La organización Human Rights Watch (HRW) advirtió que el atentado contra el senador y precandidato presidencial Miguel Uribe Turbay constituye una seria amenaza a la democracia colombiana. Uribe, quien se recupera en estado crítico pero estable en una clínica de Bogotá, fue baleado el pasado sábado durante un acto político en el barrio Modelia, en la capital del país.
«Lo ocurrido con Miguel Uribe nos remite a los momentos más oscuros de la violencia política en Colombia», expresó en un comunicado Juanita Goebertus, directora de la División de las Américas de HRW.
El congresista de 39 años, perteneciente al partido Centro Democrático, recibió disparos en la cabeza y una pierna, y fue intervenido quirúrgicamente en la Fundación Santa Fe horas después del ataque.
Tras el atentado, un adolescente de 15 años fue aprehendido en el lugar de los hechos como presunto responsable. Las autoridades le incautaron un arma de fuego y continúan las investigaciones para establecer los móviles del ataque y quiénes estarían detrás.
En su pronunciamiento, HRW instó al Estado colombiano a esclarecer el atentado y sancionar a todos los responsables, subrayando la necesidad de proteger tanto al capturado como a su entorno familiar.

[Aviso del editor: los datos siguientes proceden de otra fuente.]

(* ===== verification/Cm2Types.v ===== *)
(** Connection manager: the data of the state machine (src/cm2/src/cm2.h). *)
From S2P Require Import Prelude.

(** *** Enumerations *)
Inductive cm2_state_e :=
  | CM2_STATE_INIT | CM2_STATE_LINK_SEL | CM2_STATE_WAN_IP | CM2_STATE_NTP_CHECK | CM2_STATE_OVS_INIT
  | CM2_STATE_TRY_RESOLVE | CM2_STATE_RE_CONNECT | CM2_STATE_TRY_CONNECT | CM2_STATE_FAST_RECONNECT
  | CM2_STATE_CONNECTED | CM2_STATE_INTERNET | CM2_STATE_QUIESCE_OVS.
Inductive cm2_reason_e :=
  | CM2_REASON_TIMER | CM2_REASON_AWLAN | CM2_REASON_MANAGER | CM2_REASON_CHANGE | CM2_REASON_LINK_USED
  | CM2_REASON_LINK_NOT_USED | CM2_REASON_SET_NEW_VTAG | CM2_REASON_BLOCK_VTAG | CM2_REASON_OVS_INIT.
Inductive cm2_dest_e := CM2_DEST_REDIR | CM2_DEST_MANAGER.
Inductive cm2_vtag_state_t := CM2_VTAG_NOT_USED | CM2_VTAG_PENDING | CM2_VTAG_USED | CM2_VTAG_BLOCKED.
Inductive cm2_ip_assign_scheme := CM2_IP_NOT_SET | CM2_IP_NONE | CM2_IP_STATIC | CM2_IPV4_DHCP | CM2_IPV6_DHCP.
Inductive cm2_dev_type := CM2_DEVICE_NONE | CM2_DEVICE_ROUTER | CM2_DEVICE_BRIDGE | CM2_DEVICE_LEAF.
#[export] Instance cm2_state_e_eq_dec : EqDecision cm2_state_e.
Proof. solve_decision. Defined.
#[export] Instance cm2_dest_e_eq_dec : EqDecision cm2_dest_e.
Proof. solve_decision. Defined.
#[export] Instance cm2_vtag_state_t_eq_dec : EqDecision cm2_vtag_state_t.
Proof. solve_decision. Defined.
#[export] Instance cm2_dev_type_eq_dec : EqDecision cm2_dev_type.
Proof. solve_decision. Defined.

(** *** Records *)

(** [cm2_ip] *)
Record cm2_ip := Ip {
  assign_scheme : cm2_ip_assign_scheme;
  is_ip : bool;
  resolve_retry : bool;
  blocked : bool }.
(** [cm2_vtag_t] *)
Record cm2_vtag_t := Vtag {
  vt_state : cm2_vtag_state_t;
  vt_failure : Z;
  vt_tag : Z;
  blocked_tag : Z }.
(** [cm2_main_link_t] (without the tunnel flag and the gateway address, which only
    cm2_net.c and the scripts use). *)
Record cm2_main_link_t := Link {
  if_name : string;
  if_type : string;
  is_bridge : bool;
  bridge_name : string;
  is_used : bool;
  restart_pending : bool;
  priority : Z;
  ipv4 : cm2_ip;
  ipv6 : cm2_ip;
  vtag : cm2_vtag_t }.
(** [cm2_retries_cnt] *)
Record cm2_retries_cnt := Cnts {
  ovs_resolve : Z;
  ovs_resolve_fail : Z;
  ovs_con : Z;
  gw_offline : Z;
  skip_restart : Z }.
(** The failure counters of cm2_stability.c (static variables there). *)
Record cm2_fails := Fails {
  ipv4_i_fail : Z;
  ipv6_i_fail : Z;
  ipv4_r_fail : Z;
  ipv6_r_fail : Z }.
(** An entry of [getaddrinfo]: the printed address of a usable family. *)
Inductive addrinfo := AF_INET (text : string) | AF_INET6 (text : string) | AF_OTHER.
(** [cm2_addr_t] of the synchronous resolver; [ai_curr] is a position in [ai_list]. *)
Record cm2_addr_t := Addr {
  updated : bool;
  valid : bool;
  resolved : bool;
  resource : string;
  proto : string;
  hostname : string;
  port : Z;
  ai_list : list addrinfo;
  ai_curr : option nat }.
Lemma quiesce_spec v : inv v → tables v → ok v → state v = CM2_STATE_QUIESCE_OVS →
  vwp (state_quiesce_ovs cfg e self) (handled v) v.
Proof.
  intros Hv Ht Hok Hst. apply vwp_bind, vwp_keeps; [apply _|]. intros _.
  apply vwp_bind, vwp_state_changed, vwp_bind.
  assert (∀ q m, D ≤ q → vwp (con ← gets connected; when con (cm2_set_state e CM2_STATE_CONNECTED);;
      late ← cm2_timeout e;
      if (late : bool) then
        count_disconnect;; report_disconnects;;
        n ← gets disconnects;
        if CM2_MAX_DISCONNECTS <? n
        then modify (set_fast_backoff false);; cm2_restart_ovs_connection cfg e self;; mret true
        else cm2_set_state e CM2_STATE_FAST_RECONNECT;; mret false
      else mret false) (handled v) (set_quiesce_timeout q (set_disconnects m (set_state_changed false v)))) as Hmain.
  { intros q m Hq. set (v1 := set_quiesce_timeout q _). destruct Hv as (Hv1 & Hv2 & Hv3 & Hv4 & Hv5).
    assert (inv v1) as Hi by done. assert (kept v v1) as Hk by (by split; [done|done|right|]).
    apply vwp_bind, vwp_gets; [done|]. apply vwp_bind, vwp_when; intros Ec.
    - eapply vwp_set_state; [done|unfold v1; view_cbn; congruence|]. intros _ t Hl.
      apply vwp_bind. eapply vwp_timeout; [done|done| |by intros]. apply vwp_ret.
      split; [eapply kept_trans; [done|split; [done|done|solve_chg|done]]|unfold v1 in *; solve_rest|].
      intros _ _. unfold pot, rank, flags, v1 in *. cbn in *. rewrite Hst, Ec. lia.
    - assert (rest v1) as Hr by (unfold v1 in *; solve_rest).
      apply vwp_bind. eapply vwp_timeout; [done|done| |].
      + apply vwp_ret. split; [done..|]. intros _ _. unfold pot, rank, flags, v1. cbn. split; [lia|done].
      + intros Hnf _. apply vwp_bind, vwp_modify; [done|]. cbn beta.
        set (v2 := set_disconnects _ v1).
        assert (kept v v2) as Hk2 by (eapply kept_trans; [done|by split; [done|done|right|]]).
        apply vwp_bind, vwp_keeps; [apply _|]. intros _.
        apply vwp_bind, vwp_gets_any. intros s _. destruct (_ <? _).
        * apply vwp_bind, vwp_keeps; [solve_keeps|]. intros _.
          eapply vwp_mono; [apply (give_up_spec v v2); try done; by intros; apply vwp_ret|].
          by intros r v' [_ Hh].
        * apply vwp_bind. eapply vwp_set_state; [done|unfold v2, v1; view_cbn; congruence|]. intros _ t Hl. apply vwp_ret.
          split; [eapply kept_trans; [exact Hk2|split; [done|done|solve_chg|done]]|solve_rest|].
          intros Hf'. by destruct Hnf. }
  apply vwp_when; intros _.
  - do 2 (apply vwp_bind, vwp_keeps; [apply _|]; intros _). apply vwp_bind, vwp_modify; [done|]. cbn beta.
    do 2 (apply vwp_bind, vwp_keeps; [apply _|]; intros _). eapply vwp_compute_backoff; [done|done|].
    intros q [Hq _]. by apply Hmain.
  - replace (set_state_changed false v) with
      (set_quiesce_timeout (quiesce_timeout v) (set_disconnects (disconnects v) (set_state_changed false v)))
      by (by destruct v). apply Hmain, Hv.
Qed.

(** *** One pass *)

Lemma switch_spec v up : inv v → tables v → ok v →
  (state v = CM2_STATE_TRY_CONNECT → updated (get_addr (dest v) v) = false) →
  vwp (update_switch cfg e self up) (λ r v', handled v r v' ∧
    (r = false → state v = CM2_STATE_TRY_RESOLVE → state_changed v = true →
     updated (get_addr (dest v) v) = true → (flags v' < flags v)%nat)) v.
Proof.
  intros Hv Ht Hok Hup. apply vwp_bind, vwp_gets; [done|].
  destruct (state v) eqn:Est;
    try (eapply vwp_mono; [|intros r v' Hh; by split]; auto using init_spec, link_sel_spec, wan_ip_spec,
      ntp_check_spec, ovs_init_spec, re_connect_spec, try_connect_spec, fast_reconnect_spec, connected_spec,
      quiesce_spec; fail).
  eapply vwp_mono; [by apply try_resolve_spec|]. intros r v' [Hh Hfl]. split; auto.
Qed.
Lemma unhandled_spec v : inv v → tables v → ok v → rest v →
  vwp (update_unhandled cfg e self) (λ _ v', kept v v' ∧ sane v' ∧ (state v' = CM2_STATE_INIT → ¬ fresh v) ∧
    (fresh v → v' = v)) v.
Proof.
  intros Hv Ht Hok Hr. apply vwp_bind. eapply vwp_timeout; [done|done| |].
  - apply vwp_ret. split; [by apply kept_refl|]. split; [apply Hr|]. split; [by intros E; destruct Hr|done].
  - intros Hnf _. apply vwp_bind, vwp_keeps; [apply _|]. intros _. apply vwp_bind, vwp_gets; [done|].
    assert (∀ v1, kept v v1 → rest v1 → vwp (cm2_set_state e CM2_STATE_INIT)
      (λ _ v', kept v v' ∧ sane v' ∧ (state v' = CM2_STATE_INIT → ¬ fresh v) ∧ (fresh v → v' = v)) v1) as Hset.
    { intros v1 Hk1 Hr1. eapply vwp_set_state; [done|by destruct Hr1|]. intros _ t Hl.
      split; [eapply kept_trans; [done|split; [apply Hk1|done|by left|done]]|]. done. }
    apply vwp_bind, vwp_when; intros _; [|by apply Hset; [apply kept_refl|]].
    eapply vwp_mono; [by apply trigger_restart_spec|]. intros _ v1 [Hk1 Hr1]. by apply Hset.
Qed.

(** A pass may meet a pending tag unless its reason is to block the tag. *)
Definition needs (r : cm2_reason_e) (v : cm2_state_t) : Prop :=
  r = CM2_REASON_SET_NEW_VTAG ∨ (pending v ∧ r ≠ CM2_REASON_BLOCK_VTAG).
Record reasoned (r : cm2_reason_e) (v v' : cm2_state_t) : Prop := Reasoned {
  reasoned_inv : inv v';
  reasoned_tables : tables v → tables v';
  reasoned_chg : chg v v';
  reasoned_needs : pending v' → needs r v;
  reasoned_state : state v' = state v ∨ state v' = CM2_STATE_LINK_SEL ∨ state v' = CM2_STATE_WAN_IP;
  reasoned_change : r = CM2_REASON_CHANGE → v' = v }.
Lemma set_state_reasoned r st v v1 :
  reasoned r v v1 → r ≠ CM2_REASON_CHANGE → st = CM2_STATE_LINK_SEL ∨ st = CM2_STATE_WAN_IP →
  vwp (cm2_set_state e st) (λ _ v', reasoned r v v') v1.
Proof.
  intros [] Hr Hst. eapply vwp_set_state; [done|by split|]. intros _ t Hl. split; try done.
  - by left.
  - view_cbn. tauto.
Qed.
Lemma reason_spec r v ls up : inv v → vwp (update_reason cfg e r ls up) (λ _ v', reasoned r v v') v.
Proof.
  intros Hv.
  assert (r ≠ CM2_REASON_SET_NEW_VTAG → r ≠ CM2_REASON_BLOCK_VTAG → reasoned r v v) as Hsame.
  { intros. split; try done; [apply chg_refl|by right|by left]. }
  assert (∀ vt, reasoned CM2_REASON_SET_NEW_VTAG v (set_link vt v)) as Hnew.
  { intros vt. split; try done; [by right|by left|by left]. }
  assert (v = set_link (link v) v) as Hid by (by destruct v).
  destruct r; cbn [update_reason]; try (by apply vwp_ret, Hsame).
  - do 3 (apply vwp_bind, vwp_keeps; [apply _|]; intros _). apply vwp_bind, vwp_gets_any. intros s _.
    do 3 (apply vwp_bind, vwp_keeps; [solve_keeps|]; intros _). apply set_state_reasoned; auto.
  - apply set_state_reasoned; auto.
  - apply vwp_bind. assert (vwp (cm2_set_new_vtag e) (λ _ v', reasoned CM2_REASON_SET_NEW_VTAG v v') v) as Hn.
    { apply vwp_bind, vwp_gets_any. intros s _.
      assert (∀ b : bool, vwp (mret b) (λ _ v', reasoned CM2_REASON_SET_NEW_VTAG v v') v) as Hb.
      { intros b. apply vwp_ret. rewrite Hid at 2. apply Hnew. }
      destruct (_ && _); [by apply Hb|]. apply vwp_bind, vwp_keeps; [solve_keeps|]. intros [|]; cbn [negb]; [|by apply Hb].
      apply vwp_bind, vwp_keeps; [apply _|]. intros [|]; cbn [negb]; [|by apply Hb].
      apply vwp_bind, vwp_upd_link. intros l _. apply vwp_ret, Hnew. }
    eapply vwp_mono; [done|]. intros b v1 Hv1. apply vwp_when; intros _; [|done].
    apply vwp_bind, vwp_keeps; [apply _|]. intros _. apply set_state_reasoned; auto.
  - apply vwp_bind, vwp_bind, vwp_upd_link. intros l _. apply vwp_bind, vwp_gets_any. intros s _.
    apply vwp_keeps; [apply _|]. intros b.
    set (v1 := set_link _ v).
    assert (reasoned CM2_REASON_BLOCK_VTAG v v1) as Hv1 by (split; first [done | by right | by left]).
    apply vwp_when; intros _; [|done].
    apply vwp_bind, vwp_keeps; [apply _|]. intros _. apply set_state_reasoned; auto.
  - apply vwp_bind, vwp_gets; [done|]. apply vwp_when; intros _; [|by apply Hsame].
    apply vwp_bind, vwp_keeps; [apply _|]. intros _. apply vwp_bind, vwp_modify; [done|].
    apply vwp_bind, vwp_keeps; [solve_keeps|]. intros _. apply set_state_reasoned; [|done|auto].
    split; try done; [by right|by right|by left].
Qed.

(** New addresses: nothing, the redirector or the manager. *)
Inductive addressed (v : cm2_state_t) : cm2_state_t → Prop :=
  | addressed_none : addressed v v
  | addressed_redir v' : state v' = CM2_STATE_OVS_INIT → (flags v' < flags v)%nat → addressed v v'
  | addressed_manager v' : state v' = CM2_STATE_TRY_RESOLVE → dest v' = CM2_DEST_MANAGER →
      updated (addr_manager v') = true → flags v' = flags v →
      state v = CM2_STATE_TRY_RESOLVE ∨ state_changed v' = true → addressed v v'.
Lemma addresses_spec v ls : inv v → (state v = CM2_STATE_TRY_CONNECT → ls = false) →
  vwp (update_addresses e ls) (λ _ v', kept v v' ∧ addressed v v' ∧
    (state v' = CM2_STATE_TRY_CONNECT → updated (get_addr (dest v') v') = false)) v.
Proof.
  intros Hv Hls. apply vwp_bind, vwp_gets_any. intros s <-. destruct Hv as (Hv1 & Hv2 & Hv3).
  destruct (_ && valid (addr_redirector s)) eqn:Ec.
  - apply andb_prop in Ec as [Ec _]. apply andb_prop in Ec as [Ec Eu]. apply andb_prop in Ec as [Ec _].
    apply andb_prop in Ec as [Ec _]. apply negb_true_iff, bool_decide_eq_false in Ec.
    apply vwp_bind. eapply vwp_set_state; [done|done|]. intros _ t Hl. apply vwp_upd_addr.
    split; [split; [|done|by left|done]|split; [apply addressed_redir; [done|]|done]].
    + split; [split; [done|apply Hv1]|done].
    + unfold flags. cbn. cbn in Eu. rewrite Eu. cbn. lia.
  - apply vwp_when; intros Em.
    + apply andb_prop in Em as [Em _]. apply andb_prop in Em as [_ Em].
      apply vwp_bind. eapply vwp_set_state; [done| |].
      * intros Est. apply vwp_modify; [done|]. split; [split; try done; by right|].
        split; [by apply addressed_manager; try done; left|]. view_cbn. congruence.
      * intros Hne t Hl. apply vwp_modify; [done|]. split; [split; try done; by left|].
        split; [by apply addressed_manager; try done; right|]. done.
    + split; [by apply kept_refl|]. split; [constructor|]. intros Est. specialize (Hls Est). cbn in Est.
      rewrite Hls in Ec. unfold connected_to in Em. rewrite Est in Ec, Em. cbn in Ec, Em.
      destruct (dest s) eqn:Ed; cbn; rewrite ?Ed; cbn.
      * destruct (updated (addr_redirector s)) eqn:Eu; [|done]. cbn in Hv1. by rewrite (proj1 Hv1 Eu) in Ec.
      * destruct (updated (addr_manager s)) eqn:Eu; [|done]. cbn in Hv2. by rewrite (proj1 Hv2 Eu) in Em.
Qed.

«Es urgente que las autoridades actúen para evitar nuevas expresiones de violencia política y que se garantice la seguridad de quienes aspiran a cargos de elección popular», añadió la organización.
Riesgo electoral en un contexto violento
Con miras a las elecciones legislativas y presidenciales de 2026, HRW alertó sobre el contexto de inseguridad en el que se celebrarán dichos comicios. La organización destacó el fortalecimiento de grupos armados ilegales en diferentes regiones del país como un factor que agrava el panorama.
La ONG también reveló cifras preocupantes: desde 2016, año de la firma del acuerdo de paz con las FARC, los homicidios se han incrementado en un 20,9 % y los secuestros han crecido un 34,8 %.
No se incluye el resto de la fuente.